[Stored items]
■ ■ ■ ■

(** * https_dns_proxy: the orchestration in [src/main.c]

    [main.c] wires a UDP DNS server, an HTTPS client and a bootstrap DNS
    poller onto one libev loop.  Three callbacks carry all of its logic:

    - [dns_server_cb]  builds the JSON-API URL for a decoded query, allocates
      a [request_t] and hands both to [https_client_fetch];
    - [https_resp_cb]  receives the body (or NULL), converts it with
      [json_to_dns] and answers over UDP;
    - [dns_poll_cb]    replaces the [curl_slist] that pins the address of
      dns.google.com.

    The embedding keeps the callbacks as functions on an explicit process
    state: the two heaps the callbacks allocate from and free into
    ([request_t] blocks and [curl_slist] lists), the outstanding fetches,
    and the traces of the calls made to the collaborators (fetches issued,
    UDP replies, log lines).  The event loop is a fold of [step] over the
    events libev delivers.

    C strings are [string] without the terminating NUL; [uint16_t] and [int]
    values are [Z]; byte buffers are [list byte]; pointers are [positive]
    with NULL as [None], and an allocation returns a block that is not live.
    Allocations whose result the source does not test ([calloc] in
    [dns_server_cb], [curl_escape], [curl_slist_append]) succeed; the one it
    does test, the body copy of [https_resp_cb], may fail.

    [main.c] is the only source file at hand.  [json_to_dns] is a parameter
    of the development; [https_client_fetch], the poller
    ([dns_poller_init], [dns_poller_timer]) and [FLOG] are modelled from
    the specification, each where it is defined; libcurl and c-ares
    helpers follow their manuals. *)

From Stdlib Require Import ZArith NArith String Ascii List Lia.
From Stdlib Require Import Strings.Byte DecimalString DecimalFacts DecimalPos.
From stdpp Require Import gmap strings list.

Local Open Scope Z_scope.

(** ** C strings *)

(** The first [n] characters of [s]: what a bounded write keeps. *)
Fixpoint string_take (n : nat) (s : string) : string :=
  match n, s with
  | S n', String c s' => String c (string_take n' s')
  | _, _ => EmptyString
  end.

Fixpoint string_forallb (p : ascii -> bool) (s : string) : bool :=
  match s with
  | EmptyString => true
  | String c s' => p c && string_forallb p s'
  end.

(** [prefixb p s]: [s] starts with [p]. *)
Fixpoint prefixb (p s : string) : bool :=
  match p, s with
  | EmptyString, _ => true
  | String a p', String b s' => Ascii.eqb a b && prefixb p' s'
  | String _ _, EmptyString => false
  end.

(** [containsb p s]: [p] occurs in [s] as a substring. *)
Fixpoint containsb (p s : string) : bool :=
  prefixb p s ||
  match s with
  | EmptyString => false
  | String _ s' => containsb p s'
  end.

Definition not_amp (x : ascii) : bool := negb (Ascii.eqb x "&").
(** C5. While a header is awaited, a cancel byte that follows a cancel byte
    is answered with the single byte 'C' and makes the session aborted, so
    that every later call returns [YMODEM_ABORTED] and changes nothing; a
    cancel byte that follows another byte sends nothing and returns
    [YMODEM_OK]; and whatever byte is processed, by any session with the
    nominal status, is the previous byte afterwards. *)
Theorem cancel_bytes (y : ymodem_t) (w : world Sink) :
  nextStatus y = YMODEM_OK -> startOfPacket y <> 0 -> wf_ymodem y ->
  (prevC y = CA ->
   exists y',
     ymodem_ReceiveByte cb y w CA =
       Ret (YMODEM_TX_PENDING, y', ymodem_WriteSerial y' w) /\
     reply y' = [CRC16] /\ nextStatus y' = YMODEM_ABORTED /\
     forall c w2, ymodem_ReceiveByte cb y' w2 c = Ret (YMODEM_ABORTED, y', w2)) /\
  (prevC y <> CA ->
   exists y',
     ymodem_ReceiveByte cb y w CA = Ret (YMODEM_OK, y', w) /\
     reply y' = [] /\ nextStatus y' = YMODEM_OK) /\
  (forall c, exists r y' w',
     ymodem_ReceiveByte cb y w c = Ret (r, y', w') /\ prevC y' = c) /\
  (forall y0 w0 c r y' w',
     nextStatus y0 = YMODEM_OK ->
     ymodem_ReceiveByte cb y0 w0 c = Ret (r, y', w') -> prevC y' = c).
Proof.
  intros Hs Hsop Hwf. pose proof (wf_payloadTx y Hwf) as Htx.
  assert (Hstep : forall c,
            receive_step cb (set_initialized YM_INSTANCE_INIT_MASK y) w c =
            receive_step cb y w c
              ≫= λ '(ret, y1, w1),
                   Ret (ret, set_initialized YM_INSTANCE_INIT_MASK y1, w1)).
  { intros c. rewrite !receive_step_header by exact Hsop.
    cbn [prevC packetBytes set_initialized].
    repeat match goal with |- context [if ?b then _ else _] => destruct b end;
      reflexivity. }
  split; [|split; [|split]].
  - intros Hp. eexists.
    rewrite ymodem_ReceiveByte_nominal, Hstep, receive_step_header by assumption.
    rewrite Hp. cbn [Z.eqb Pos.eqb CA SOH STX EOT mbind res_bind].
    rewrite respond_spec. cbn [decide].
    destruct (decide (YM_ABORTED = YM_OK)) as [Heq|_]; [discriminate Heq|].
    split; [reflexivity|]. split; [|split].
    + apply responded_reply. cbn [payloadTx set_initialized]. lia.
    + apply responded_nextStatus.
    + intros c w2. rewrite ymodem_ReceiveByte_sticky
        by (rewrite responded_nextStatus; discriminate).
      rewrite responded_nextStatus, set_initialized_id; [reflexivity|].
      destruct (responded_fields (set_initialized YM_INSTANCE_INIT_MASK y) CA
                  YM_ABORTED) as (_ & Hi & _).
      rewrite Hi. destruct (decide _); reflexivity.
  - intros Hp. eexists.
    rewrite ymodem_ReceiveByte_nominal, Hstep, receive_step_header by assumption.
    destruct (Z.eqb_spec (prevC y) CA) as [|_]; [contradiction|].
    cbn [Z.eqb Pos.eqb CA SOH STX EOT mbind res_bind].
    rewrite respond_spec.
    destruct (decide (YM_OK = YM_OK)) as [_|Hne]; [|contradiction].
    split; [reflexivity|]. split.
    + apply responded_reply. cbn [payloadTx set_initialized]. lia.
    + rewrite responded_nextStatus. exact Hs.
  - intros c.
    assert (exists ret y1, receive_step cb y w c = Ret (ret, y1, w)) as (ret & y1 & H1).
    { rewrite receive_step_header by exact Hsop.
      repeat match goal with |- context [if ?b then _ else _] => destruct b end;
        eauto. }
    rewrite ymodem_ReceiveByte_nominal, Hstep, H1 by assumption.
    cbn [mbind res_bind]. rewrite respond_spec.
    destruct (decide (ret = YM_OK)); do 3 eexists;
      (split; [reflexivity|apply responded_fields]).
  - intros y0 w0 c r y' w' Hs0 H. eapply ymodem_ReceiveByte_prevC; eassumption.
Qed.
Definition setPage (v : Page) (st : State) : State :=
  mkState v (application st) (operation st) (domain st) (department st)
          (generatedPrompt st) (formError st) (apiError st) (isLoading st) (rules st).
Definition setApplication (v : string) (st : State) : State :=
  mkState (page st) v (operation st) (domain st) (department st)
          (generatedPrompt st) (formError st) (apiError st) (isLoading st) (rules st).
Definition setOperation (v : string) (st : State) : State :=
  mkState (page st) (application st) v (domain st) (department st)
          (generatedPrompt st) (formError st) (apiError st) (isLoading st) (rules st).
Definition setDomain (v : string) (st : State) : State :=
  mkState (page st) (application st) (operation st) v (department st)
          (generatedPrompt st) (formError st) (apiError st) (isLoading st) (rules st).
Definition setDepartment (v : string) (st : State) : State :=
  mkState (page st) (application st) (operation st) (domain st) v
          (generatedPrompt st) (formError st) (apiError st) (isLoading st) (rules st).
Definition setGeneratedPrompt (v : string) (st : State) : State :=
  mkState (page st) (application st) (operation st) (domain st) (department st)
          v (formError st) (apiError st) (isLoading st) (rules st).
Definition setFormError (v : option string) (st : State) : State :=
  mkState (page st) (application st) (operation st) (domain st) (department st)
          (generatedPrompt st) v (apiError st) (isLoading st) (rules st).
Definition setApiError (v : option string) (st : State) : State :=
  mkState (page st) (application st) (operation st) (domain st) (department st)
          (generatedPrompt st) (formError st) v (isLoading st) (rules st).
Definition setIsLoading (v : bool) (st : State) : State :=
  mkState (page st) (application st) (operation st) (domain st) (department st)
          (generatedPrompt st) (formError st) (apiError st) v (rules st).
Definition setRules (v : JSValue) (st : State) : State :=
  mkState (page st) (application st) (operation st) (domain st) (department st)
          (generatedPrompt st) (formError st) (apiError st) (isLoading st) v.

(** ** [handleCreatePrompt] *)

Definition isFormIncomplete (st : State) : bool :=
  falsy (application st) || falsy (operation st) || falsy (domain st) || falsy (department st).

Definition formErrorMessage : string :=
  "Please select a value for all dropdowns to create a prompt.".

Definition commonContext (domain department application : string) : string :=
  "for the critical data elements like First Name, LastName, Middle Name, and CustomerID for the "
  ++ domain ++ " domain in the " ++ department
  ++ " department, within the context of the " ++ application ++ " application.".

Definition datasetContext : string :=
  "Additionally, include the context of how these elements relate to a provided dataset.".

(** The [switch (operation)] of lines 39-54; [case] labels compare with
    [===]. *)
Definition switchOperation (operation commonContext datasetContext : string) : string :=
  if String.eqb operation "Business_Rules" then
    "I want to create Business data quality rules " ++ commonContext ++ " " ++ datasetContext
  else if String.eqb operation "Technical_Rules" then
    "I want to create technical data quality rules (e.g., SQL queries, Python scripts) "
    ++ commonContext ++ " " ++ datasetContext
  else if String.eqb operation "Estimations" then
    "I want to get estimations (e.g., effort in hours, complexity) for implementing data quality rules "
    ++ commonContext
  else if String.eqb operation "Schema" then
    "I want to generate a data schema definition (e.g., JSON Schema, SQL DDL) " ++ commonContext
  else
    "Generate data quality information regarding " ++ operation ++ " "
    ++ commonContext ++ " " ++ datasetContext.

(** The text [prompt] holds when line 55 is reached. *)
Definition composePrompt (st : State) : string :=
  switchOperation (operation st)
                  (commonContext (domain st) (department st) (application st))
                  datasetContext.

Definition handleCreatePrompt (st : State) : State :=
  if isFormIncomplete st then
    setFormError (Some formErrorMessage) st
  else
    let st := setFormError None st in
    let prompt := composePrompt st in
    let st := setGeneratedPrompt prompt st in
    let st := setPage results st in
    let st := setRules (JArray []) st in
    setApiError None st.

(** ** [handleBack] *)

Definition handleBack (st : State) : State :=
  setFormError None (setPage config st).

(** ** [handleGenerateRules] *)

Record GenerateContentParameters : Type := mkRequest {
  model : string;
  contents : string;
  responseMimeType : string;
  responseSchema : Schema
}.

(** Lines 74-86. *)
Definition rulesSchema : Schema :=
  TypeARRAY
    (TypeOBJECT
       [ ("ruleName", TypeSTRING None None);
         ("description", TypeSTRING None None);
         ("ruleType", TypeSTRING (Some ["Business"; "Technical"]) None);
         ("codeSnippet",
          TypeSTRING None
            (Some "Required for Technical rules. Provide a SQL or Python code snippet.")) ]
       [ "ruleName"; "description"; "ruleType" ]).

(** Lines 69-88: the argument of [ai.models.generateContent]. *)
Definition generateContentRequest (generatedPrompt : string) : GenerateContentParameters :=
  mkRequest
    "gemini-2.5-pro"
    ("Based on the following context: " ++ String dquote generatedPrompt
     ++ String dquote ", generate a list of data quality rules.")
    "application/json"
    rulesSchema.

■ ■ ■ ■

◆ **Your objective**: Between the first line of the entries above and the line with "From Stdlib Require Import Strings.Byte", both included, copy every line exactly and nothing outside that range.

◆ **Result for this exercise**:
(** * https_dns_proxy: the orchestration in [src/main.c]

    [main.c] wires a UDP DNS server, an HTTPS client and a bootstrap DNS
    poller onto one libev loop.  Three callbacks carry all of its logic:

    - [dns_server_cb]  builds the JSON-API URL for a decoded query, allocates
      a [request_t] and hands both to [https_client_fetch];
    - [https_resp_cb]  receives the body (or NULL), converts it with
      [json_to_dns] and answers over UDP;
    - [dns_poll_cb]    replaces the [curl_slist] that pins the address of
      dns.google.com.

    The embedding keeps the callbacks as functions on an explicit process
    state: the two heaps the callbacks allocate from and free into
    ([request_t] blocks and [curl_slist] lists), the outstanding fetches,
    and the traces of the calls made to the collaborators (fetches issued,
    UDP replies, log lines).  The event loop is a fold of [step] over the
    events libev delivers.

    C strings are [string] without the terminating NUL; [uint16_t] and [int]
    values are [Z]; byte buffers are [list byte]; pointers are [positive]
    with NULL as [None], and an allocation returns a block that is not live.
    Allocations whose result the source does not test ([calloc] in
    [dns_server_cb], [curl_escape], [curl_slist_append]) succeed; the one it
    does test, the body copy of [https_resp_cb], may fail.

    [main.c] is the only source file at hand.  [json_to_dns] is a parameter
    of the development; [https_client_fetch], the poller
    ([dns_poller_init], [dns_poller_timer]) and [FLOG] are modelled from
    the specification, each where it is defined; libcurl and c-ares
    helpers follow their manuals. *)

From Stdlib Require Import ZArith NArith String Ascii List Lia.
From Stdlib Require Import Strings.Byte DecimalString DecimalFacts DecimalPos.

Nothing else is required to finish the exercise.